フランスの作曲家、カミーユ・サン=サーンス(1835−1921)、
名前はよく知られていますが、作品は「動物の謝肉祭」以外はあまり有名ではないような。。。
じつは交響曲第3番「オルガン付」ピアノ協奏曲(全5曲)ヴァイオリン協奏曲第3番など、聴き応え満点の名曲たくさんあるのです。

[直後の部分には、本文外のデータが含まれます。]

(* ===== verification/SystemV.v ===== *)
(** * System V message queues: [queues/systemv.c]

    The implementation for systems without POSIX queues.  The name of the queue
    is a file that holds the [ftok] identifier.  The message buffer is a
    [struct msgbuf]: a type and a text area. *)
From Stdlib Require Import ZArith Lia Ascii.
From S2P Require Import Prelude Os CError Scenario Strlcpy Queue.
#[local] Set Default Goal Selector "!".

Definition MAXPATHLEN : Z := 1024.
Definition IPC_CREAT : Z := 512.
Definition IPC_EXCL : Z := 1024.
Definition MODE_SYSV : Z := 432.
Definition SIZEOF_SYSTEMV_QUEUE : Z := 32.
Definition SIZEOF_LONG : Z := 8.
Definition SIZEOF_POINTER : Z := 8.

(** [buffer] is the type and the text area of the emulated [struct msgbuf]. *)
Record systemv_queue_t := SystemVQueue
  { sq_qid : Z; sq_buffer : option (Z * list ascii); sq_filename : option string;
    sq_buffer_size : Z }.

Definition set_qid (d : Z) (q : systemv_queue_t) :=
  SystemVQueue d (sq_buffer q) (sq_filename q) (sq_buffer_size q).
Definition set_sq_buffer (b : option (Z * list ascii)) (q : systemv_queue_t) :=
  SystemVQueue (sq_qid q) b (sq_filename q) (sq_buffer_size q).
Definition set_sq_filename (f : option string) (q : systemv_queue_t) :=
  SystemVQueue (sq_qid q) (sq_buffer q) f (sq_buffer_size q).
Definition set_buffer_size (n : Z) (q : systemv_queue_t) :=
  SystemVQueue (sq_qid q) (sq_buffer q) (sq_filename q) n.

Definition systemv_fresh : systemv_queue_t := SystemVQueue (-1) None None 0.

(** The value of a (signed) [char] as an [int]. *)
Definition char_to_int (c : ascii) : Z := if code c <? 128 then code c else code c - 256.

Section SystemV.
Context `{EV : !Env}.

Definition systemv_init (error : errp) : M proc (option systemv_queue_t) :=
  block ← syscall (Malloc SIZEOF_SYSTEMV_QUEUE);
  match block with
  | None => set_malloc_error error SIZEOF_SYSTEMV_QUEUE;; mret None
  | Some _ => mret (Some systemv_fresh)
  end.

Definition systemv_set_attribute (q : systemv_queue_t) (attr : queue_attr_t) (value : Z)
  : queue_err_t * systemv_queue_t :=
  match sq_filename q with
  | None => (QUEUE_ERR_NOT_OWNER, q)
  | Some _ => (QUEUE_ERR_NOT_SUPPORTED, q)
  end.

(** The automatic array [filename], with what happens to be on the stack. *)
Definition filename_array : M proc (list ascii) :=
  junk ← syscall (Uninit MAXPATHLEN);
  mret (resize (Z.to_nat MAXPATHLEN) NUL junk).

(** [strlcpy(filename, name, STR_SIZE(filename))]: the array, or [None] when the
    name does not fit. *)
Definition copy_name (name : string) (filename : list ascii) : M proc (option (list ascii)) :=
  match strlcpy filename (chars name ++ [NUL]) (Z.to_nat MAXPATHLEN) with
  | None => undef OutOfBounds
  | Some (n, filename) => mret (if MAXPATHLEN <=? n then None else Some filename)
  end.

Definition overflow_error (error : errp) (name : string) : M proc unit :=
  set_buffer_overflow_error error "name" name "filename" MAXPATHLEN.

(** The array read as a C string. *)
Definition cstring (l : list ascii) : M proc string :=
  match nul_prefix l with None => undef OutOfBounds | Some s => mret s end.

(** The file part for an owner: the file is created and the identifier written. *)
Definition systemv_create_file (name : string) (error : errp) : M proc (option (string * Z)) :=
  filename ← filename_array;
  r ← match strchr_split ":" name with
      | None =>
          f ← copy_name name filename;
          mret match f with Some f => Some (f, code "b") | None => None end
      | Some (path, rest) =>
          let id := match rest with String c _ => char_to_int c | EmptyString => 0 end in
          if MAXPATHLEN <=? strlen path then mret None
          else mret (Some (overwrite 0 (chars path) filename, id))
      end;
  match r with
  | None => overflow_error error name;; mret None
  | Some (filename, id) =>
      fname ← cstring filename;
      fp ← syscall (Fopen fname "wx");
      match fp with
      | None =>
          set_system_error error ("fopen(" +:+ dquote fname +:+ ", " +:+ dquote "wx" +:+ ") failed");;
          mret None
      | Some fp =>
          n ← syscall (Fwrite_int fp id);
          if negb (n =? 1) then
            set_system_error error ("fwrite to '" +:+ fname +:+ "' failed");;
            mret None
          else
            syscall (Fflush fp);;
            syscall (Fclose fp);;
            mret (Some (fname, id))
      end
  end.

(** The file part for everybody else: the identifier is read.  The test on the
    result of [fread] is [1 != (fread(...) < sizeof(id))]. *)
Definition systemv_read_file (name : string) (error : errp) : M proc (option (string * Z)) :=
  filename ← filename_array;
  f ← copy_name name filename;
  match f with
  | None => overflow_error error name;; mret None
  | Some filename =>
      fname ← cstring filename;
      fp ← syscall (Fopen fname "r");
      match fp with
      | None =>
          set_system_error error ("fopen(" +:+ dquote fname +:+ ", " +:+ dquote "r" +:+ ") failed");;
          mret None
      | Some fp =>
          got ← syscall (Fread_int fp);
          id ← match got with Some id => mret id | None => syscall UninitInt end;
          let nread := match got with Some _ => 1 | None => 0 end in
          if negb (1 =? (if nread <? 4 then 1 else 0)) then
            set_system_error error ("fread from '" +:+ fname +:+ "' failed");;
            mret None
          else
            syscall (Fclose fp);;
            mret (Some (fname, id))
      end
  end.

(** [queue_open] once the identifier of the queue is known. *)
Definition systemv_attach (q : systemv_queue_t) (error : errp) : M proc (bool * systemv_queue_t) :=
  if sq_qid q =? -1 then
    set_system_error error "msgget failed";; mret (false, q)
  else
    stat ← syscall (Msgctl_stat (sq_qid q));
    match stat with
    | None =>
        set_system_error error ("msgctl(" +:+ pretty (sq_qid q) +:+ ", IPC_STAT, &buf) failed");;
        mret (false, q)
    | Some qbytes =>
        let q := set_buffer_size (qbytes / 8) q in
        let size := SIZEOF_LONG + SIZEOF_POINTER * sq_buffer_size q in
        block ← syscall (Malloc size);
        match block with
        | None =>
            set_malloc_error error size;; mret (false, set_sq_buffer None q)
        | Some junk =>
            let text := resize (Z.to_nat (size - SIZEOF_LONG)) NUL junk in
            mret (true, set_sq_buffer (Some (1, text)) q)
        end
    end.

Definition systemv_open (q : systemv_queue_t) (name : string) (flags : Z) (error : errp)
  : M proc (bool * systemv_queue_t) :=
  let owner := HAS_FLAG flags QUEUE_FL_OWNER in
  file ← (if owner then systemv_create_file name error else systemv_read_file name error);
  match file with
  | None => mret (false, q)
  | Some (fname, id) =>
      key ← syscall (Ftok fname id);
      if key =? -1 then
        set_generic_error error ("ftok(" +:+ dquote fname +:+ ", " +:+ pretty id +:+ ") failed");;
        mret (false, q)
      else if owner then
        copied ← syscall (Strdup fname);
        if negb copied then
          set_generic_error error ("strdup failed to copy " +:+ dquote fname);;
          mret (false, set_sq_filename None q)
        else
          let q := set_sq_filename (Some fname) q in
          oldmask ← syscall (Umask 0);
          qid ← syscall (Msgget key (Z.lor MODE_SYSV (Z.lor IPC_CREAT IPC_EXCL)));
          syscall (Umask oldmask);;
          systemv_attach (set_qid qid q) error
      else
        qid ← syscall (Msgget key MODE_SYSV);
        systemv_attach (set_qid qid q) error
  end.

Definition systemv_get_attribute (q : systemv_queue_t) (attr : queue_attr_t)
  : M proc (queue_err_t * option Z) :=
  match attr with
  | QUEUE_ATTR_MAX_QUEUE_SIZE | QUEUE_ATTR_MAX_MESSAGE_SIZE =>
      stat ← syscall (Msgctl_stat (sq_qid q));
      mret match stat with
           | None => (QUEUE_ERR_GENERAL_FAILURE, None)
           | Some qbytes => (QUEUE_ERR_OK, Some qbytes)
           end
  | QUEUE_ATTR_MAX_MESSAGE_IN_QUEUE => mret (QUEUE_ERR_NOT_SUPPORTED, None)
  end.

(** [strcpy(dst + off, s)]: out of bounds when the string does not fit. *)
Definition strcpy_into (dst : list ascii) (s : string) : M proc (list ascii) :=
  if Nat.ltb (String.length s) (length dst)
  then mret (overwrite 0 (chars s ++ [NUL]) dst) else undef OutOfBounds.

Definition systemv_receive (q : systemv_queue_t) (buffer : list ascii) (buffer_size : Z)
    (error : errp) : M proc (Z * list ascii * systemv_queue_t) :=
  got ← syscall (Msgrcv (sq_qid q) buffer_size);
  match got with
  | None => set_system_error error "msgrcv failed";; mret (-1, buffer, q)
  | Some (mtype, text) =>
      match sq_buffer q with
      | None => undef NullDeref
      | Some (_, area) =>
          if Nat.leb (length text) (length area) then
            let area := overwrite 0 text area in
            s ← cstring area;
            buffer ← strcpy_into buffer s;
            mret (Z.of_nat (length text), buffer, set_sq_buffer (Some (mtype, area)) q)
          else undef OutOfBounds
      end
  end.

Definition systemv_send (q : systemv_queue_t) (msg : string) (msg_len : Z) (error : errp)
  : M proc (bool * systemv_queue_t) :=
  match sq_buffer q with
  | None => undef NullDeref
  | Some (mtype, area) =>
      area ← strcpy_into area msg;
      let q := set_sq_buffer (Some (mtype, area)) q in
      ret ← syscall (Msgsnd (sq_qid q) mtype (take (Z.to_nat (sq_buffer_size q)) area));
      if negb (ret =? 0) then
        set_system_error error "msgsnd failed";; mret (false, q)
      else mret (true, q)
  end.

Definition systemv_close (p : option systemv_queue_t) (error : errp)
  : M proc (bool * option systemv_queue_t) :=
  let remove q name :=
    ret ← syscall (Unlink name);
    if negb (ret =? 0) then
      set_system_error error ("unlink(" +:+ dquote name +:+ ") failed");; mret (false, Some q)
    else mret (true, None) in
  match p with
  | None => mret (true, None)
  | Some q =>
      match sq_filename q with
      | None => mret (true, None)
      | Some name =>
          if negb (sq_qid q =? -1) then
            ret ← syscall (Msgctl_rmid (sq_qid q));
            if negb (ret =? 0) then
              set_system_error error ("msgctl(" +:+ pretty (sq_qid q) +:+ ", IPC_RMID, NULL) failed");;
              mret (false, Some q)
            else remove (set_qid (-1) q) name
          else remove q name
      end
  end.

#[export] Instance systemv_queue : QueueOps := {|
  queue_t := systemv_queue_t;
  queue_init := systemv_init;
  queue_set_attribute := systemv_set_attribute;
  queue_open := systemv_open;
  queue_get_attribute := systemv_get_attribute;
  queue_receive := systemv_receive;
  queue_send := systemv_send;
  queue_close := systemv_close
|}.
End SystemV.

さて、今回ご紹介するのは、サン=サーンスでもさらにマニアックに、変態編曲の森にお誘いするCDです。 
実際、誰が聴くんだこんな妙なCD?・・・ああ、また友達が減る。

ま、気を取り直してヴァイオリンとピアノのためのレア・トランスクリプション集です。


トラック1、「カプリース・ブリランテ」(1859)
いきなりびっくりです! サン=サーンス/ヴァイオリン協奏曲第3番の第3楽章ではないですかこれは!
序奏が協奏曲より長くなっていますが、内容はほとんど同じです!
こちらが元ヴァージョンで、1880年に協奏曲の第3楽章に仕立てなおしたということらしいです。
いやー、情熱的で奔放、素晴らしい曲です。
ピアノ・パートもかなりの技巧が要求され、華麗流麗、豪華絢爛。 
まさに音の万華鏡いやミラーボールだっ!
グラフィンのヴァイオリンは、タメ・コブシをしっかり効かせ大見得を切る濃〜い演奏、
曲調にぴったりはまっています!

ショパンのノクターンの編曲をはさんで、
トラック3は自作の「ワルツ形式の練習曲 作品52−6」の編曲版。
といわれても、原曲(ピアノ版)知ってる人、あまりいませんよね多分。。。
編曲版は原曲よりさらに派手。 ロマン派の粋、色気がムンムンの音楽です。

サン=サーンス:ワルツ形式の練習曲によるカプリス


このCDには、名ヴァイオリニストでもあったウジェーヌ・イザイ(1858−1931)による
ショパンの編曲も2曲収められています。

とくにびっくりなのがトラック6、「バラード第1番」のヴァイオリンとピアノ版。
このショパン屈指の人気曲に手を出すとは、なんと恐れを知らぬ・・・
しかしこれが良いのです、素晴らしいのです。
あるときは物悲しく、あるときは華やかに、あるときは物語るように・・・
ヴァイオリンとピアノのための作品として見事に完成しています。
残念ながら楽譜は未出版なのだそうですが、 (→出版されました。ヴァイオリニストたちが愛したショパン:ヴァイオリンとピアノのためのショパン編曲集
リサイタルで弾いたら盛り上がること請け合い。

ショパン:イザイ編曲:バラード第1番


最後のサン=サーンス「ヴァイオリンとハープのための幻想曲 作品124」はオリジナル作品。
自由な形式で書かれたラプソディックな曲で、とくに終盤近くのシャコンヌ風な部分が好き好き大好き超愛してるです。
ヴァイオリンとハープという珍しい組み合わせも夢のように美しい隠れた名曲です。